Garcilasso gives three forms of this myth. According to "the old Inca," his maternal uncle, it was the sun which sent down two of his children, giving them a golden staff, which would sink into the ground at the place where they were to rest from wandering. It sank at Lake Titicaca. About the current myths Garcilasso says generally that they were "more like dreams" than straightforward stories; but, as he adds, the Greeks and Romans also "invented fables worthy to be laughed at, and in greater number than the Indians. The stories of one age of heathenism may be compared with those of the other, and in many points they will be found to agree." This critical position of Garcilasso's will be proved correct when we reach the myths of Greeks and Indo-Aryans. The myth as narrated north-east of Cuzco speaks of the four brothers and four sisters who came out of caves, and the caves in Inca times were panelled with gold and silver.
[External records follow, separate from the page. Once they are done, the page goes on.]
(** C5 (amended). A scroll event fires the callback iff the flag matching
    the classification (mobile-scroll on Mobile, desktop-scroll on
    Desktop) holds and the percentage is at least [percentThreshold || 30]:
    the configured threshold when it is not zero, 30 when it is zero or
    absent. The percentage is computed in doubles: [scrollTop / docHeight]
    rounded to the nearest double, times 100, rounded again. When
    [docHeight] and [scrollTop] are both zero the quotient is [NaN] and
    nothing fires. *)
Theorem scroll_fires_iff (env : Bindings) (w : World) (ts : TriggerScroll) :
  triggerScroll (b_options env) = Some ts ->
  let flag :=
    if isMobile (b_options env) w then ts_mobile ts else ts_desktop ts in
  let scrollTop := scrollY (window w) in
  let docHeight := scrollHeight (document w) - innerHeight (window w) in
  let percent := times100 (double (scrollTop / docHeight)) in
  let after := calls (exec (handleScroll env) w) in
  (after = S (calls w) \/ after = calls w)
  /\ (forall p, ts_percentThreshold ts = Some (Fin p) -> ~ p == 0 ->
      ~ docHeight == 0 ->
      (after = S (calls w) <->
       flag = true /\ num_le (Fin p) percent = true))
  /\ (ts_percentThreshold ts = None
      \/ (exists p, ts_percentThreshold ts = Some (Fin p) /\ p == 0) ->
      ~ docHeight == 0 ->
      (after = S (calls w) <->
       flag = true /\ num_le (Fin 30) percent = true))
  /\ (docHeight == 0 -> scrollTop == 0 -> after = calls w).
Proof.
  intros Hts flag scrollTop docHeight percent after.
  assert (Hafter := handleScroll_calls env w ts Hts).
  fold after in Hafter. rewrite flag_eligible in Hafter. fold flag in Hafter.
  assert (Hfire : forall b : bool,
             after = (if flag && b then S (calls w) else calls w) ->
             (after = S (calls w) <-> flag = true /\ b = true)).
  { intros b ->. destruct flag, b; simpl; split; try tauto; try lia.
    all: intros [? ?]; discriminate. }
  split; [|split; [|split]].
  - destruct (flag && _); auto.
  - intros p Hp Hpz Hd.
    rewrite (scrollPercent_scrollable w Hd), Hp in Hafter.
    rewrite (num_or_fin_nonzero _ _ Hpz) in Hafter.
    exact (Hfire _ Hafter).
  - intros Hp Hd.
    rewrite (scrollPercent_scrollable w Hd) in Hafter.
    assert (Hthr : num_or (ts_percentThreshold ts) 30 = Fin 30).
    { destruct Hp as [-> | (p & -> & Hz)]; [reflexivity|].
      by apply num_or_fin_zero. }
    rewrite Hthr in Hafter.
    exact (Hfire _ Hafter).
  - intros Hd Hs.
    rewrite (scrollPercent_not_scrollable w Hd Hs) in Hafter.
    rewrite Hafter. unfold num_ge, num_le.
    destruct (num_or _ _), flag; reflexivity.
Qed.

(** The same viewport scrolled 35 %. *)
Definition thirtyFivePercentScrolled : World :=
  page {| innerWidth := 400; innerHeight := 800; scrollY := 350 |}
       {| title := "Home"; hidden := false; scrollHeight := 1800 |}
       emptyStore.

Lemma scroll_fires_iff_witness :
  calls (exec (handleScroll defaultBindings) thirtyFivePercentScrolled) = 1%nat.
Proof.
  pose proof (scroll_fires_iff defaultBindings thirtyFivePercentScrolled
                _ eq_refl) as (_ & H & _).
  apply (H 30 eq_refl); [discriminate | discriminate |].
  split; [reflexivity | vm_compute; reflexivity].
Defined.

End ScrollDepth.

(** ** What a handler leaves untouched *)

Lemma invoke_frame (e : DomEvent) (w : World) (l : Listener) :
  listeners (invoke e w l) = listeners w
  /\ window (invoke e w l) = window w
  /\ hidden (document (invoke e w l)) = hidden (document w)
  /\ scrollHeight (document (invoke e w l)) = scrollHeight (document w)
  /\ clock (invoke e w l) = clock w
  /\ cleanup (fiber (invoke e w l)) = cleanup (fiber w)
  /\ mounted (fiber (invoke e w l)) = mounted (fiber w)
  /\ props (fiber (invoke e w l)) = props (fiber w)
  /\ committed (fiber (invoke e w l)) = committed (fiber w)
  /\ nextFn (fiber (invoke e w l)) = nextFn (fiber w).
Proof. destruct e; js_cases; repeat split; congruence. Qed.

(** ** The effect, case by case *)

Lemma effect_spec (fn : nat) (env : Bindings) (w : World) :
  effect fn env w =
    match gateCheck env w with
    | Satisfied => (Normal None, activated fn env w)
    | ReadRaised => (Throw StorageError, activated fn env w)
    | Unsatisfied =>
        match triggerScroll (b_options env) with
        | None =>
            (Throw TypeError, attach (pointerListener fn env) (activated fn env w))
        | Some ts =>
            (Normal (Some (fn, b_options env)),
             attach (pointerListener fn env ++ scrollListener fn env ts)
                    (activated fn env w))
        end
    end.
Proof.
  unfold gateCheck, activated, attach, pointerListener, scrollListener. js.
  destruct (mounted (fiber w)); simpl;
    (destruct (hasTriggered (b_cells env)); simpl; [reflexivity|]);
    (destruct (storeInUserSession (b_options env)); simpl;
     [destruct (sessionStorage w) as [|items [] s]; simpl;
      [| reflexivity | destruct (item_truthy _); simpl; [reflexivity|]] |]);
    destruct (triggerMouseMove (b_options env)); simpl;
    (destruct (triggerScroll (b_options env)) as [ts|]; simpl;
     [destruct (ts_mobile ts || ts_desktop ts); simpl|]);
    rewrite <- ?app_assoc, ?app_nil_r; reflexivity.
Qed.

Lemma activated_frame (fn : nat) (env : Bindings) (w : World) :
  listeners (activated fn env w) = listeners w ++ [visibilityListener fn env]
  /\ calls (activated fn env w) = calls w
  /\ sessionStorage (activated fn env w) = sessionStorage w
  /\ timers (activated fn env w) = timers w
  /\ nextTimer (activated fn env w) = nextTimer w
  /\ clock (activated fn env w) = clock w
  /\ document (activated fn env w) = document w
  /\ window (activated fn env w) = window w
  /\ uncaught (activated fn env w) = uncaught w
  /\ mounted (fiber (activated fn env w)) = mounted (fiber w)
  /\ props (fiber (activated fn env w)) = props (fiber w)
  /\ committed (fiber (activated fn env w)) = committed (fiber w)
  /\ cleanup (fiber (activated fn env w)) = cleanup (fiber w)
  /\ nextFn (fiber (activated fn env w)) = nextFn (fiber w)
  /\ hasTriggered (cells (fiber (activated fn env w)))
     = hasTriggered (cells (fiber w))
  /\ timeoutId (cells (fiber (activated fn env w)))
     = timeoutId (cells (fiber w))
  /\ (mounted (fiber w) = true ->
      originalTitle (cells (fiber (activated fn env w))) = documentTitle w).
Proof.
  unfold activated. js. destruct (mounted (fiber w)) eqn:E; simpl;
    repeat split; intros; try reflexivity; try discriminate; assumption.
Qed.

(** ** The cleanup *)

Lemma filter_foreign (ty : EventType) (fn : nat) (ls : list Listener) :
  Forall (fun l => l_fn l <> fn) ls ->
  List.filter (fun l => negb (same_listener ty fn l)) ls = ls.
Proof.
  induction 1 as [|l ls Hl _ IH]; simpl; [reflexivity|].
  unfold same_listener at 1.
  destruct (Nat.eqb_spec (l_fn l) fn); [contradiction|].
  rewrite andb_false_r. simpl. by rewrite IH.
Qed.

Lemma same_listener_mk (ty ty' : EventType) (fn : nat) (env : Bindings) :
  same_listener ty fn {| l_type := ty'; l_fn := fn; l_env := env |}
  = bool_decide (ty' = ty).
Proof.
  unfold same_listener. simpl. rewrite Nat.eqb_refl. apply andb_true_r.
Qed.
(** * Prism "Rainbow": resonant filter bank and resampling pipeline

    Shallow embedding of [Filter] (filter.c), of [Audio] (Audio.cpp) and of
    the bank and filter selection of [Rainbow::process] (Rainbow.cpp).

    Conventions of the embedding
    - C [float] values are idealised as exact rationals ([Q]); equality of
      computed samples is [Qeq] ([==]).
    - [uint8_t]/[uint32_t]/[int32_t] values are [Z]; array subscripts and
      loop counters are [nat].
    - The conversion of an integer sample to [float] inside an arithmetic
      expression is idealised like the arithmetic.  Where the float copy of
      a sample is compared with an integer constant (the overload test of
      [filter_onepass]) the conversion is modelled exactly, as IEEE 754
      binary32 rounds to nearest, ties to even ([float_of_int]).
    - C arrays are lists read with [!!] and written with [<[i:=x]>].  A read
      outside the list yields the default (0), a write outside it is
      dropped; the C program has no defined behaviour there.
    - The history arrays [buf[ch][scale][note][3]] are kept as one flat list
      of floats per channel, exactly the memory the C code walks through
      the float pointer [ff] it takes from [buf[i]].
    - Constants, tables and collaborators declared in headers that are not
      part of the translated sources (Rainbow.hpp, scales/Scales.hpp, the
      VCV Rack SDK) are parameters, bundled in the classes [Dims],
      [Tables] and [Host]. *)

From Stdlib Require Import ZArith QArith Qround Qabs Lia Lqa List Bool.
From stdpp Require Import base list.
Import ListNotations.
(** Lines 148-158: the [results] stanza. *)
Definition results_stanza : option ResultsStanza :=
  if Dict.truthy (out_parameters (t_outputs template))
     || Dict.truthy (out_artifacts (t_outputs template))
  then Some (mkResults (sjt_workdir self ++ "/workdir")
               (mkHostPathMount "mnt" "/tmp/{{pod.name}}"
                  "DirectoryOrCreate"))
  else None.

(** Lines 160-164: the job; [map_tmp_dir] keeps its default [True]. *)
Definition make_slurm_job (prepare : option PrepareStanza)
  (results : option ResultsStanza) : SlurmJob :=
  SlurmJob_init (sjt_header self) (sjt_node_selector self) prepare results
    true (sjt_workdir self ++ "/workdir")
    (match sjt_remote_command self with
     | None => CmdNone
     | Some l => CmdList l
     end).

(** Lines 165-183: the template of the run step. *)
Definition make_run_template (new_template : Steps)
  (prepare : option PrepareStanza) (results : option ResultsStanza)
  : ScriptOPTemplate :=
  let slurm_job := make_slurm_job prepare results in
  let parameters := in_parameters (t_inputs template) in
  {| sc_name := steps_name new_template ++ "-run";
     sc_resource :=
       mkResourceTemplate (sj_action slurm_job)
         (sj_success_condition slurm_job)
         (sj_failure_condition slurm_job)
         (get_manifest yaml_dump slurm_job template);
     sc_inputs :=
       mkInputs
         (match prepare with
          | Some _ =>
              Dict.set parameters "dflow_vol_path"
                (mkInputParameter None None)
          | None => parameters
          end)
         Dict.empty;
     sc_outputs :=
       mkOutputs
         (match results with
          | Some _ =>
              Dict.set Dict.empty "dflow_vol_path"
                (mkOutputParameter None (Some "/tmp/{{pod.name}}") None
                   None)
          | None => Dict.empty
          end)
         Dict.empty |}.
(** * manage_teams.py: GitHub team/repository permission management

    A shallow embedding of [manage_teams.py] and the verification of its
    behavioural properties.

    The script talks to the GitHub REST API through [requests], reads and
    writes CSV files, reads the clock, sleeps and logs.  All of that is
    modelled by explicit state passing over a [world]:

    - the HTTP server is a script of [response]s, consumed one per request
      (an empty script makes the request fail with [ConnectionError]);
    - the clock is a Python float (an IEEE double), advanced by [time_sleep];
    - opening a file and sleeping can fail, as the world says;
    - every observable action (request, sleep, log record, print, CSV row)
      is appended to a chronological [trace].

    Python exceptions are a value of the [result] type, so [try]/[except]
    is ordinary pattern matching.  The two [while] loops of the script take a
    [fuel] bound; the theorems show how much fuel is enough. *)

From Stdlib Require Import QArith ZArith String Ascii List Lia SpecFloat.
From stdpp Require Import base gmap strings list.
Import ListNotations.

Open Scope string_scope.
Open Scope list_scope.
Open Scope Z_scope.

(** ** Python values *)

(** The values [response.json()] can return.  A JSON object is a [dict],
    kept as its items in insertion order (keys are distinct); [None] is
    [JNull]. *)
#[warnings="-register-all"]
Inductive json : Type :=
| JNull
| JBool (b : bool)
| JNum (q : Q)
| JStr (s : string)
| JArr (items : list json)
| JObj (fields : list (string * json)).

(** [d.get(key)] on the items of a dict. *)
Fixpoint assoc {A : Type} (key : string) (fields : list (string * A)) : option A :=
  match fields with
  | [] => None
  | (k, v) :: rest => if String.eqb k key then Some v else assoc key rest
  end.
Athwart all these lower myths, survivals from the savage stage, comes what Garcilasso regards as the philosophical Inca belief in Pachacamac. This deity, to Garcilasso's mind, was purely spiritual: he had no image and dwelt in no temple; in fact, he is that very God whom the Spanish missionaries proclaimed. This view, though the fact has been doubted, was very probably held by the Amautas, or philosophical class in Peru. Cieza de Leon says "the name of this devil, Pachacamac, means creator of the world".

Garcilasso urges that Pachacamac was the animus mundi; that he did not "make the world," as Pund-jel and other savage demiurges made it, but that he was to the universe what the soul is to the body.

Com. Real., vol. i. p. 106.

Here we find ourselves, if among myths at all, among the myths of metaphysics--rational myths; that is, myths corresponding to our present stage of thought, and therefore intelligible to us.

Pachacamac "made the sun, and lightning, and thunder, and of these the sun was worshipped by the Incas". Garcilasso denies that the moon was worshipped. The reflections of the sceptical or monotheistic Inca, who declared that the sun, far from being a free agent, "seems like a thing held to its task," are reported by Garcilasso, and appear to prove that solar worship was giving way, in the minds of educated Peruvians, a hundred years before the arrival of Pizarro and Valverde with his missal.

Garcilasso, viii. 8, quoting Blas Valera.

From this summary it appears that the higher Peruvian religion had wrested to its service, and to the dynastic purposes of the Incas, a native myth of the familiar class, in which men come ready made out of holes in the ground. But in Peru we do not find nearly such abundance of other savage origin myths as will be proved to exist in the legends of Greeks and Indo-Aryans. The reason probably is that Peru left no native literature; the missionaries disdained stories of "devils," and Garcilasso's common sense and patriotism were alike revolted by the incidents of stories "more like dreams"than truthful records. He therefore was silent about them. In Greece and India, on the other hand, the native religious literature preserved myths of the making of man out of clay, of his birth from trees and stones, of the fashioning of things out of the fragments of mutilated gods and Titans, of the cosmic egg, of the rending and wounding of a personal heaven and a personal earth, of the fishing up from the waters of a tiny earth which grew greater, of the development of men out of beasts, with a dozen other such notions as are familiar to contemporary Bushmen, Australians, Digger Indians, and Cahrocs. But in Greece and India these ideas coexist with myths and religious beliefs as purely spiritual and metaphysical as the belief in the Pachacamac of Garcilasso and the Amautas of Peru.